The OSAS mechanism involves inflammation. Iirisin is demonstrated to have an anti‐inflammatory role. The FNDC4 is a secreted factor sharing high homology with FNDC5. The FNDC4 administration in bone marrow‐derived macrophages helped reduce phagocytosis, increase cell survival, and reduce proinflammatory chemokine expression.25 Irisin can provide protection against diabetic retinopathy through the potential effects on anti‐interleukin‐17A.26 Irisin restored ox‐LDL‐induced human umbilical vein endothelial cell dysfunction by reducing the levels of inflammatory genes including interleukin‐6 (IL‐6), macrophage chemoattractant protein‐1 (MCP‐1), intercellular cell adhesion molecule‐1 (ICAM‐1), and vascular cell adhesion protein 1 (VCAM‐1).12 These findings indicated the anti‐inflammatory role of irisin. Thus, irisin may be involved in the mechanism of OSAS development and progression through its anti‐inflammatory effects.

Skeletal muscles are considered as an endocrine organ that secretes a number of myokines, including follistatin, myostatin, activin A, and irisin.27 The present study demonstrated the decreased serum irisin in OSAS patients. However, no investigations have yet focused on the association of OSAS with other myokines. Thus, further studies are necessary to determine the role of other myokines in OSAS.

Serum irisin concentrations were found to be higher in numerous conditions or diseases.

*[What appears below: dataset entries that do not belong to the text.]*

Lemma read_planes_spec todo : forall plane img file,
  geometry_stable ->
  match read_planes todo plane img file with
  | (r, img', file') =>
      same_geometry img img' /\
      ((r = 1 /\
        (planes_bytes todo plane img <= length (unread file))%nat /\
        unread file' = skipn (planes_bytes todo plane img) (unread file) /\
        freads file' = freads file ++ planes_reads todo plane img) \/
       (r = 0 /\
        (length (unread file) < planes_bytes todo plane img)%nat /\
        exists done n got rest,
          freads file' = freads file ++ done ++ [(n, got)] /\
          (got < n)%nat /\ Forall complete done /\
          planes_reads todo plane img = done ++ (n, n) :: rest))
  end.
Proof.
  induction todo as [|todo IH]; intros plane img file G.
  - simpl. split; [apply same_geometry_refl|]. left.
    rewrite app_nil_r. repeat split; auto. lia.
  - cbn [read_planes planes_bytes planes_reads].
    pose proof (read_plane_spec img plane file) as R. cbv zeta in R.
    destruct (read_plane img plane file) as [[[|] img1] file1].
    + destruct R as (S1 & Hl & Hu & Hf).
      specialize (IH (S plane) img1 file1 G).
      destruct (read_planes todo (S plane) img1 file1) as [[r img'] file'].
      destruct IH as (S2 & IH).
      rewrite (planes_bytes_stable _ _ _ _ G S1) in IH.
      rewrite (planes_reads_stable _ _ _ _ G S1) in IH.
      rewrite Hu, Hf, length_skipn in IH.
      split; [eapply same_geometry_trans; eauto|].
      destruct IH as [(Hr & Hl' & Hu' & Hf')|
                      (Hr & Hl' & done & n & got & rest & Hf' & Hg & Hd & Hp)].
      * left. split; [exact Hr|]. split; [lia|]. split.
        { rewrite Hu', skipn_skipn. f_equal. lia. }
        { rewrite Hf', app_assoc. reflexivity. }
      * right. split; [exact Hr|]. split; [lia|].
        exists (repeat (row_bytes img plane, row_bytes img plane)
                       (plane_rows img plane) ++ done), n, got, rest.
        split; [rewrite Hf', <- !app_assoc; reflexivity|].
        split; [exact Hg|]. split.
        { apply Forall_app. split; [apply Forall_complete_repeat|exact Hd]. }
        { rewrite Hp, <- app_assoc. reflexivity. }
    + destruct R as (S1 & Hl & j & got & Hj & Hg & Hf).
      split; [exact S1|]. right. split; [reflexivity|]. split; [lia|].
      exists (repeat (row_bytes img plane, row_bytes img plane) j),
             (row_bytes img plane), got,
             (repeat (row_bytes img plane, row_bytes img plane)
                     (plane_rows img plane - j - 1)
              ++ planes_reads todo (S plane) img).
      split; [exact Hf|]. split; [exact Hg|].
      split; [apply Forall_complete_repeat|].
      rewrite (repeat_split _ j (plane_rows img plane)) by exact Hj.
      rewrite <- app_assoc. reflexivity.
Qed.

Lemma row_stable img img' q y :
  geometry_stable -> same_geometry img img' ->
  nth q (planes img') [] = nth q (planes img) [] ->
  row img' q y = row img q y.
Proof.
  intros G S Hn. unfold row.
  rewrite (row_bytes_stable _ _ _ G S), Hn.
  destruct S as (_ & _ & _ & _ & _ & ->). reflexivity.
Qed.

Lemma plane_fits_stable img img' q :
  geometry_stable -> same_geometry img img' ->
  length (planes img') = length (planes img) ->
  nth q (planes img') [] = nth q (planes img) [] ->
  plane_fits img q -> plane_fits img' q.
Proof.
  intros G S Hl Hn (F1 & F2 & F3). unfold plane_fits.
  rewrite (row_bytes_stable _ _ _ G S), (plane_rows_stable _ _ _ G S), Hl, Hn.
  destruct S as (_ & _ & _ & _ & _ & ->). auto.
Qed.

(** One plane, filled. *)
Lemma read_plane_mem img p file img' file' :
  geometry_stable ->
  plane_fits img p ->
  read_plane img p file = (true, img', file') ->
  length (planes img') = length (planes img) /\
  (forall q, q <> p -> nth q (planes img') [] = nth q (planes img) []) /\
  (forall y, (y < plane_rows img p)%nat ->
     row img' p y =
     firstn (row_bytes img p) (skipn (y * row_bytes img p) (unread file))).
Proof.
  intros G (F1 & F2 & F3) Ex.
  pose proof (read_plane_spec img p file) as R. cbv zeta in R.
  rewrite Ex in R. destruct R as (S & _).
  unfold read_plane in Ex.
  destruct (read_rows _ _ _ _ _ _) as [[ok mem'] f'] eqn:Er.
  inversion Ex; subst ok img' f'. clear Ex.
  cbn [planes]. split; [apply length_set_nth|].
  split; [intros q Hq; apply nth_set_nth_other; congruence|].
  intros y Hy.
  apply read_rows_mem in Er; [|lia|exact F2|].
  2:{ cbn [Z.to_nat Nat.add]. exact F3. }
  destruct Er as (_ & _ & Hrows).
  unfold row. rewrite (row_bytes_stable _ _ _ G S).
  cbn [planes stride]. rewrite nth_set_nth_same by exact F1.
  specialize (Hrows y Hy). cbn [Z.to_nat Nat.add] in Hrows. exact Hrows.
Qed.

(** The planes [plane .. plane+todo-1], filled: each row holds the bytes
    the stream had at the row's place in the frame. *)
Lemma read_planes_mem todo : forall plane img file img' file',
  geometry_stable ->
  (forall q, (plane <= q < plane + todo)%nat -> plane_fits img q) ->
  read_planes todo plane img file = (1, img', file') ->
  length (planes img') = length (planes img) /\
  (forall q, (q < plane \/ plane + todo <= q)%nat ->
     nth q (planes img') [] = nth q (planes img) []) /\
  (forall q y, (plane <= q < plane + todo)%nat ->
     (y < plane_rows img q)%nat ->
     row img' q y =
     firstn (row_bytes img q)
            (skipn (planes_bytes (q - plane) plane img + y * row_bytes img q)
                   (unread file))).
Proof.
  induction todo as [|todo IH]; intros plane img file img' file' G Hfit Ex.
  - cbn in Ex. inversion Ex; subst. repeat split; auto. intros q y Hq. lia.
  - cbn [read_planes] in Ex.
    pose proof (read_plane_spec img plane file) as R. cbv zeta in R.
    destruct (read_plane img plane file) as [[[|] img1] file1] eqn:Ep;
      [|discriminate].
    destruct R as (S1 & _ & Hu & _).
    destruct (read_plane_mem img plane file img1 file1 G
                (Hfit plane ltac:(lia)) Ep) as (Hl1 & Ho1 & Hr1).
    assert (Hfit1 : forall q, (S plane <= q < S plane + todo)%nat ->
                              plane_fits img1 q).
    { intros q Hq. apply (plane_fits_stable img img1 q G S1 Hl1).
      - apply Ho1. lia.
      - apply Hfit. lia. }
    pose proof (read_planes_spec todo (S plane) img1 file1 G) as R2.
    rewrite Ex in R2. destruct R2 as (S2 & _).
    destruct (IH _ _ _ _ _ G Hfit1 Ex) as (Hl2 & Ho2 & Hr2).
    split; [congruence|]. split.
    { intros q Hq. rewrite Ho2 by lia. apply Ho1. lia. }
    intros q y Hq Hy.
    destruct (Nat.eq_dec q plane) as [->|Hne].
    + rewrite Nat.sub_diag. cbn [planes_bytes Nat.add].
      rewrite (row_stable img1 img' plane y G S2) by (apply Ho2; lia).
      apply Hr1. exact Hy.
    + rewrite (Hr2 q y) by
        (try rewrite (plane_rows_stable _ _ _ G S1); lia).
      rewrite (row_bytes_stable _ _ _ G S1).
      rewrite (planes_bytes_stable _ _ _ _ G S1).
      rewrite Hu, skipn_skipn. f_equal. f_equal.
      replace (q - plane)%nat with (S (q - S plane)) by lia.
      cbn [planes_bytes]. lia.
Qed.

End FrameSourceFacts.

(** ** One submission *)

Section SubmissionFacts.
Context `{AomLib}.

Lemma quiet_bind {A B} (c : M A) (k : A -> M B) :
  preserves (adds quiet) c -> (forall a, preserves (adds quiet) (k a)) ->
  preserves (adds quiet) (bind c k).
Proof. apply preserves_bind. apply adds_trans. Qed.

Lemma quiet_emit e : is_submit e = false -> preserves (adds quiet) (emit e).
Proof. intros He. apply emit_adds. exact He. Qed.

Lemma quiet_ret {A} (a : A) : preserves (adds quiet) (ret a).
Proof. apply preserves_ret. apply adds_refl. Qed.

Lemma quiet_exit {A} st : preserves (adds quiet) (@exit_ A st).
Proof. apply preserves_exit. apply adds_refl. Qed.

Lemma quiet_die {A} e f args : preserves (adds quiet) (@die A e f args).
Proof.
  unfold die, usage_exit.
  repeat (apply quiet_bind; [|intros _]);
    try (apply quiet_emit; reflexivity); apply quiet_exit.
Qed.

Lemma quiet_die_codec {A} c s : preserves (adds quiet) (@die_codec _ A c s).
Proof.
  unfold die_codec.
  repeat (apply quiet_bind; [|intros _]);
    try (apply quiet_emit; reflexivity); try apply quiet_exit.
  destruct (aom_codec_error_detail c);
    [apply quiet_emit; reflexivity|apply quiet_ret].
Qed.

Lemma quiet_fwrite buf : preserves (adds quiet) (do_fwrite buf).
Proof.
  intros w w' Hw. unfold do_fwrite in Hw.
  destruct (fwrite buf (outfile w)) as [n out]. inversion Hw; subst.
  exists []. simpl. rewrite app_nil_r. auto.
Qed.

Lemma quiet_drain codec pkts : forall g,
  preserves (adds quiet) (drain_packets codec pkts g).
Proof.
  induction pkts as [|pkt rest IH]; intros g; cbn [drain_packets].
  - apply quiet_bind; [apply quiet_emit; reflexivity|intros _; apply quiet_ret].
  - apply quiet_bind; [apply quiet_emit; reflexivity|intros _].
    apply quiet_bind; [|intros _; apply IH].
    destruct pkt as [buf flags|kind]; [|apply quiet_ret].
    apply quiet_bind; [apply quiet_fwrite|intros n].
    apply quiet_bind.
    + destruct (Nat.eqb n (length buf));
        [apply quiet_ret|apply quiet_die_codec].
    + intros _. apply quiet_bind; [|intros _]; apply quiet_emit; reflexivity.
Qed.

Lemma drain_events_quiet pkts : Forall quiet (drain_events pkts).
Proof.
  unfold drain_events. apply Forall_app. split.
  - induction pkts as [|pkt rest IH]; simpl; auto.
    constructor; [reflexivity|].
    apply Forall_app. split; [|exact IH].
    destruct pkt; repeat constructor.
  - repeat constructor.
Qed.

(** [encode_frame] unfolded once. *)
Lemma encode_frame_eq codec img idx flags w :
  encode_frame codec img idx flags w =
  let res := fst (aom_codec_encode codec img idx 1 flags) in
  let c1 := snd (aom_codec_encode codec img idx 1 flags) in
  let w1 := mk_world (trace w ++ [EvEncode img idx 1 flags res])
                     (infile w) (outfile w) in
  if res =? 0
  then match drain_packets c1 (cx_data c1) 0 w1 with
       | Ret g w' => Ret (g, c1) w'
       | Exit st w' => Exit st w'
       | OutOfFuel => OutOfFuel
       end
  else die_codec c1 "Failed to encode frame" w1.
Proof.
  unfold encode_frame.
  destruct (aom_codec_encode codec img idx 1 flags) as [res c1].
  cbn [fst snd]. unfold bind at 1. unfold emit at 1.
  unfold AOM_CODEC_OK. unfold bind at 1.
  destruct (res =? 0).
  - unfold ret at 1. unfold bind, ret.
    destruct (drain_packets c1 (cx_data c1) 0 _); reflexivity.
  - match goal with |- context [die_codec c1 ?s ?w1] =>
      destruct (@die_codec_run _ unit c1 s w1) as (w' & Ex & _);
      destruct (@die_codec_run _ (Z * aom_codec_ctx_t) c1 s w1)
        as (w'' & Ex' & _)
    end.
    rewrite Ex, Ex'. unfold die_codec, bind, emit, exit_ in Ex, Ex'.
    destruct (aom_codec_error_detail c1); simpl in *; congruence.
Qed.

(** Every way a submission can end. *)
Lemma encode_frame_cases codec img idx flags w :
  let res := fst (aom_codec_encode codec img idx 1 flags) in
  let c1 := snd (aom_codec_encode codec img idx 1 flags) in
  let t1 := trace w ++ [EvEncode img idx 1 flags res] in
  (res = 0 /\
   fits (length (payloads (cx_data c1))) (room (outfile w)) = true /\
   exists w',
     encode_frame codec img idx flags w =
       Ret (match cx_data c1 with [] => 0 | _ => 1 end, c1) w' /\
     written (outfile w') = written (outfile w) ++ payloads (cx_data c1) /\
     room (outfile w') =
       room_after (length (payloads (cx_data c1))) (room (outfile w)) /\
     infile w' = infile w /\
     trace w' = t1 ++ drain_events (cx_data c1))
  \/
  ((res <> 0 \/
    fits (length (payloads (cx_data c1))) (room (outfile w)) = false) /\
   exists w' t,
     encode_frame codec img idx flags w = Exit EXIT_FAILURE w' /\
     infile w' = infile w /\
     trace w' = t1 ++ t /\ Forall quiet t).
Proof.
  intros res c1 t1. rewrite encode_frame_eq. cbv zeta.
  fold res. fold c1. fold t1.
  destruct (res =? 0) eqn:Eres.
  - apply Z.eqb_eq in Eres.
    set (w1 := mk_world t1 (infile w) (outfile w)).
    destruct (fits (length (payloads (cx_data c1))) (room (outfile w))) eqn:Ef.
    + left. split; [exact Eres|]. split; [reflexivity|].
      destruct (drain_packets_fits c1 (cx_data c1) 0 w1 Ef)
        as (w' & Ex & Hw & Hr & Hi & Ht).
      exists w'. rewrite Ex. split.
      { destruct (cx_data c1); reflexivity. }
      auto.
    + right. split; [right; reflexivity|].
      destruct (fits_false _ _ Ef) as (r & Er & Hlt).
      destruct (drain_packets_short c1 (cx_data c1) 0 w1 r Er Hlt)
        as (w' & Ex & Hw & Hi).
      destruct (quiet_drain c1 (cx_data c1) 0 w1 w') as (t & Ht & Hq).
      { rewrite Ex. reflexivity. }
      exists w', t. rewrite Ex. auto.
  - apply Z.eqb_neq in Eres. right. split; [left; exact Eres|].
    set (w1 := mk_world t1 (infile w) (outfile w)).
    destruct (@die_codec_run _ (Z * aom_codec_ctx_t) c1
                "Failed to encode frame" w1) as (w' & Ex & Hi & Ho & Ht).
    destruct (@quiet_die_codec (Z * aom_codec_ctx_t) c1
                "Failed to encode frame" w1 w') as (t & Ht' & Hq).
    { rewrite Ex. reflexivity. }
    exists w', t. rewrite Ex. auto.
Qed.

Increased circulating irisin was observed in patients with metabolic syndrome,22 polycystic ovary syndrome,28 and non‐alcoholic fatty liver disease.29 The increased irisin levels may be attributed to either the increased secretion by adipose/muscle tissue and/or the compensatory irisin increase to overcome an underlying irisin resistance in these subjects.

This study has several potential limitations. First, the sample size was not sufficiently large to arrive at definitive conclusions. Thus, further studies with larger samples are warranted. Second, the cross‐sectional design of our study requires its causative relation to be confirmed by future longitudinal studies. Third, we enrolled only male subjects in our study. There are significant gender differences in serum irisin concentrations. Ιrisin levels were lower in males than females.30, 31 Therefore, this condition may lead to biased results. We intend to conduct a further study using a population of both male and female subjects.

In conclusion, serum irisin concentrations were negatively correlated with the presence and severity of OSAS.